Fas expression by tumor stroma is required for cancer eradication

Abstract

The contribution of molecules such as perforin, IFN-γ (IFNγ), and particularly Fas ligand (FasL) by transferred CD8+ effector T (TE) cells to rejection of large, established tumors is incompletely understood. Efficient attack against large tumors carrying a surrogate tumor antigen (mimicking a "passenger" mutation) by TE cells requires action of IFNγ on tumor stroma cells to avoid selection of antigen-loss variants.
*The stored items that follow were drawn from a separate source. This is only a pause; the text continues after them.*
Lemma welded_lower_bound_canon v v' :
  v ∈ l -> v' ∈ l -> canon v = canon v' ->
  lower_bound welded v = lower_bound welded v'.
Proof.
  intros Hv Hv' Hc.
  destruct (welded_lower_bound v Hv) as (u & Hu & Hcu).
  symmetry. apply (lower_bound_found welded v' _ u); try done.
  - apply welded_nan_free.
  - unfold all_nan_free in Hnf. rewrite Forall_forall in Hnf. by apply Hnf.
  - apply welded_strictly_sorted.
  - congruence.
Qed.

End Welded.


(** ** [thrust::scatter] *)

Lemma thrust_scatter_length {T : Thrust} src map out :
  length (thrust_scatter src map out) = length out.
Proof. unfold thrust_scatter. apply length_imap. Qed.

Lemma thrust_scatter_lookup {T : Thrust} src map out i old :
  out !! i = Some old ->
  thrust_scatter src map out !! i
  = Some match scatter_writers map (length src) i with
         | [] => old
         | [j] => default old (src !! j)
         | _ => scatter_race src map out i
         end.
Proof. intros Hi. unfold thrust_scatter. by rewrite list_lookup_imap, Hi. Qed.

Lemma scatter_writers_elem map n i j :
  j ∈ scatter_writers map n i <-> (j < n)%nat /\ map !! j = Some (Z.of_nat i).
Proof.
  unfold scatter_writers. rewrite list_elem_of_filter, elem_of_seq.
  split; intros [? ?]; (split; [done || lia|done || lia]).
Qed.

Lemma scatter_writers_NoDup map n i : NoDup (scatter_writers map n i).
Proof. unfold scatter_writers. apply NoDup_filter, NoDup_seq. Qed.

(** The slot has one writer when one position of the range has it in the
    map. *)
Lemma scatter_writers_single map n i j :
  (forall j', j' ∈ scatter_writers map n i <-> j' = j) ->
  scatter_writers map n i = [j].
Proof.
  intros Hj. apply Permutation_singleton_r, NoDup_Permutation.
  - apply scatter_writers_NoDup.
  - apply NoDup_singleton.
  - intros j'. rewrite Hj. symmetry. apply list_elem_of_singleton.
Qed.

(** ** One block *)

Lemma list_inserts_0_all {A} (k l : list A) :
  length k = length l -> list_inserts 0 k l = k.
Proof.
  intros Hlen. apply list_eq. intros i.
  destruct (decide (i < length l)%nat) as [Hi|Hi].
  - rewrite list_lookup_inserts by lia. by rewrite Nat.sub_0_r.
  - rewrite !lookup_ge_None_2; [done|lia|rewrite length_inserts; lia].
Qed.

Lemma lower_bound_all_length first values :
  length (lower_bound_all first values) = length values.
Proof. unfold lower_bound_all. by rewrite length_fmap. Qed.

Lemma lower_bound_all_lookup first values i :
  lower_bound_all first values !! i
  = (fun v => Z.of_nat (lower_bound first v)) <$> values !! i.
Proof. unfold lower_bound_all. by rewrite list_lookup_fmap. Qed.

Lemma iota_length n : length (iota n) = n.
Proof. unfold iota. by rewrite length_fmap, length_seq. Qed.

Lemma iota_lookup n i : (i < n)%nat -> iota n !! i = Some (Z.of_nat i).
Proof. intros Hi. unfold iota. by rewrite list_lookup_fmap, lookup_seq_lt. Qed.

Section Block.
Context (T : Thrust) (HT : thrust_contract T).
Variable b : MeshBlock.
Hypothesis Hnf : all_nan_free (vertices b).
Hypothesis Htri : length (triangles b) = length (vertices b).

Lemma weld_block_vertices :
  vertices (weld_block b) = thrust_unique (thrust_sort (vertices b)).
Proof. reflexivity. Qed.

Lemma weld_block_colors : colors (weld_block b) = colors b.
Proof. reflexivity. Qed.

Lemma weld_block_triangles :
  triangles (weld_block b)
  = lower_bound_all (vertices (weld_block b)) (vertices b).
Proof.
  cbn. apply list_inserts_0_all. by rewrite lower_bound_all_length.
Qed.

Lemma weld_block_normals_length :
  length (normals (weld_block b)) = length (vertices (weld_block b)).
Proof. cbn. by rewrite thrust_scatter_length, length_resize. Qed.

Lemma weld_block_triangle i v :
  vertices b !! i = Some v ->
  exists u, triangles (weld_block b) !! i
            = Some (Z.of_nat (lower_bound (vertices (weld_block b)) v)) /\
            vertices (weld_block b) !! lower_bound (vertices (weld_block b)) v = Some u /\
            canon u = canon v.
Proof.
  intros Hi. rewrite weld_block_triangles, lower_bound_all_lookup, Hi. cbn.
  destruct (welded_lower_bound T HT (vertices b) Hnf v) as (u & Hu & Hc).
  { eapply list_elem_of_lookup_2, Hi. }
  exists u. split; [done|]. split; [exact Hu|exact Hc].
Qed.

End Block.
Because "cancer-driving" antigens (CDAs) are rarely counterselected, IFN γ may be expected to be dispensable in elimination of cancers by targeting a CDA. Here, initial regression of large, established tumors required neither IFNγ, FasL, nor perforin by transferred CD8+ TE cells targeting Simian Virus (SV) 40 large T as CDA. However, cytotoxic TE cells lacking IFNγ or FasL could not prevent relapse despite retention of the rejection antigen by the cancer cells. Complete tumor rejection required IFNγ-regulated Fas by the tumor stroma. Therefore, TE cells lacking IFN γ or FasL cannot prevent progression of antigenic cancer because the tumor stroma escapes destruction if its Fas expression is down-regulated.